First, ask questions. And listen. Really listen. Don’t just wait for the person you disagree with to take a breath so you can shoot down their position. Listen seeking to understand. Assume that they are a person of good faith rather than an evil, bigoted hater. Don’t tell them why they’re wrong. Try to understand why they view the world the way they do. Affirm aspects of their values and perspectives that you can respect and admire, even if you might view things differently. Make it safe for them to share their deepest hopes and fears with you. In the Old Testament, Proverbs 18:13 says, “If one gives an answer before he hears, it is his folly and shame” (ESV). Are we practicing the wisdom of listening?

You will find that when you have asked questions, listened actively seeking to understand, and affirmed common ground, that you will develop trust. You will also have created a space where they may ask you questions and give you the same respect that you have shown them. They may even be willing to express respect for some of your values and vision.

Confession Is Good for the Soul

Then, admit to them the concerns you have about your own candidate/party, acknowledging that candidates, like the rest of humanity, have their weaknesses as well as their strengths. Then, and only then, might they feel safe enough to address the weaknesses in their candidate/party that trouble you.
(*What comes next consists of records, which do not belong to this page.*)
(** C14. The compatibility endpoint answers like the provider, and forgets the key only
    then.  For a deployment in which a request can be served, an accepted body is
    decided on by the enclave as its canonical request; an allowed request that
    completes is answered 200 in the shape of the OpenAI API with the provider's
    content and counts, labelled COMPATIBILITY, and its response key is discarded;
    a denial, a lack of capacity or a failed dispatch is passed on with its error
    code, and then the key stays in the coordinator's memory. *)
Theorem compat_completion `{Unicode} `{Crypto} `{Url} `{Hpke} `{NodeCrypto} `{LowerCaseOk} `{!UnicodeOk _} `{!CryptoOk _} `{!HpkeOk _}
    D M seed bundle rules policyId rnd body canonical message created keys :
  serviceable D M seed bundle rules policyId rnd -> str_empty (generateHpkeKeyPair (cr_keySeed rnd)).2 = false ->
  compat_check body = None -> toCanonicalRequest (compat_input body) = Ok canonical -> texts_ok (request_val canonical) = true ->
  exists o authorized record,
    go_canonical o = canonical /\
    request_commitment_of canonical (randomHex (cr_nonce rnd)) = Ok (go_commitment o) /\
    go_decision o = pe_decision (evaluateRequest rules (cm_content <$> cr_messages canonical)) /\
    let result := compat_post message (Ok bundle) body rnd created (coordinate D M compatibility) keys in
    match go_decision o with
    | DENY => passed_on rnd "CTN_POLICY_DENIED" result
    | ALLOW =>
        ar_request authorized = canonical /\ ar_requestCommitment authorized = go_commitment o /\
        let '(_, c2, _) := mo_clocks M in
        match candidates (dp_localeCompare D) (cr_model canonical) policyId (ck_now c2) (lg_credentials (db_ledger (mo_db M))) with
        | [] => passed_on rnd "CTN_NO_CAPACITY" result
        | found =>
            let '(sent, r) := runDispatch (dp_egress_env D) (dp_registry D) (dp_vaultKey D) (dp_tee D) o authorized found record (mo_dispatch M) in
            match r, ds_success sent with
            | Ok _, Some (answer, _) => well_formed (rs_content answer) = true -> completed_as rnd (cr_model canonical) answer result
            | Ok _, None => passed_on rnd (failure_code (ds_lastFailure sent)) result
            | Err _, _ => passed_on rnd "CTN_INTERNAL" result
            end
        end
    end.
Proof.
  intros Hsv Hkey Hcheck Hcan Htexts. destruct (enclave_serves _ _ _ _ _ _ _ _ _ Hsv Hcan Htexts)
    as (e & o & w & authorized & record & Hseal & Hid & Hmodel & Hgate & Hoid & Hoc & Hcommit & Hdec & Hpol & Hpk & Hallow).
  exists o, authorized, record. split; [exact Hoc|]. split; [exact Hcommit|]. split; [exact Hdec|]. cbv zeta.
  pose proof (sv_fresh _ _ _ _ _ _ _ Hsv) as Hfresh. pose proof (sv_issued _ _ _ _ _ _ _ Hsv) as Hissued.
  pose (execute := fun cands => execute_answer (dp_dispatch_message D)
    (runDispatch (dp_egress_env D) (dp_registry D) (dp_vaultKey D) (dp_tee D) o authorized cands record (mo_dispatch M)).2).
  pose proof (coordinate_reply D M compatibility e w o execute) as Hrun. rewrite Hid in Hrun. specialize (Hrun Hfresh Hgate).
  destruct (mo_clocks M) as [[c1 c2] c3]. destruct Hrun as (reply & Hrun & Hcode & Hbody & Herr).
  { intros Hal. by apply Hallow. }
  { intros cands. apply run_answer_ok. }
  assert (Hpass : forall code, oc_code (request_outcome (dp_localeCompare D) c2 c3 e (lg_credentials (db_ledger (mo_db M))) (Ok (gate_result o)) execute) <> 200 ->
    shown reply ["error"; "code"] = VStr code -> passed_on rnd code (compat_post message (Ok bundle) body rnd created (coordinate D M compatibility) keys)).
  { intros code Hne He. eapply post_error; try eassumption. by rewrite Hcode. }
  unfold request_outcome, verdict_outcome in *. rewrite Hid, Hmodel, Hpol in *. cbn [gt_decision gate_result] in *.
  destruct (go_decision o); [|apply Hpass; [done|by apply Herr]].
  destruct (Hallow eq_refl) as (Hreq & Hcm & _). split; [exact Hreq|]. split; [exact Hcm|].
  destruct (candidates _ _ _ _ _) as [|cand cands]; [apply Hpass; [done|by apply Herr]|].
  unfold execute in *. destruct (runDispatch _ _ _ _ _ _ _ _ _) as [sent r] eqn:Hr. cbn [snd] in *.
  destruct r as [b|t]; [|apply Hpass; [done|by apply Herr]].
  destruct (run_answer _ _ _ _ _ _ _ _ _ _ _ Hr) as [_ Hs]. unfold execute_outcome in *. cbn [execute_answer map_err] in *.
  destruct (ds_success sent) as [[answer sel]|] eqn:Hsu.
  - destruct Hs as (Hst & Hse & [rc Hrc] & _). rewrite Hst, Hse, Hrc in *. cbn [completion oc_code oc_body oc_error] in *. intros Hw.
    destruct (dispatch_receipt _ _ _ _ _ _ _ _ _ _ _ (cr_keySeed rnd) Hr Hst) as (r' & s' & sig & box & text & Hsu' & _ & _ & Hbox & Hopen & Htext & Hparse & _); [by apply Hissued|done|].
    rewrite Hsu in Hsu'. injection Hsu' as <- <-. rewrite Hreq in *.
    assert (Htd : text_decode text = text) by (subst text; apply response_decodes; [rewrite Hoid; apply request_id_well_formed|done|done]).
    eapply post_complete; try eassumption; [|by rewrite Htd].
    rewrite Hrun. f_equal. destruct reply as [code rb]. cbn in *. subst code. by rewrite (Hbody _ eq_refl).
  - pose proof (complete_fields _ _ _ _ _ _ _ _ _ _ _ Hr) as Hf. rewrite Hsu in Hf. destruct Hf as [m He].
    rewrite Hs in *. cbn [dispatch_failure oc_code oc_body oc_error] in *. rewrite He in *. apply Hpass; [done|by apply Herr].
Qed.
Few of us embrace the entire platform of the candidate we vote for. You may not change your friend’s vote. But you will have deepened a friendship. And opened a mind. You cannot wait for them to take the first step; you have to do it.

And whoever wins this election, be open to the possibility that some of their policies, all of which have been informed by advisors and embraced by close to half the population, might actually succeed. Hope and pray for the success of the candidate, even if you’re skeptical. Be more concerned about the good of the country than the success or failure of political parties.

When we remain open to the virtues and vision of our elected officials’ leadership, they may be more willing to listen to our legitimate concerns about those who might get left behind by their policies.

And maybe, just maybe, this sort of political engagement will catch on.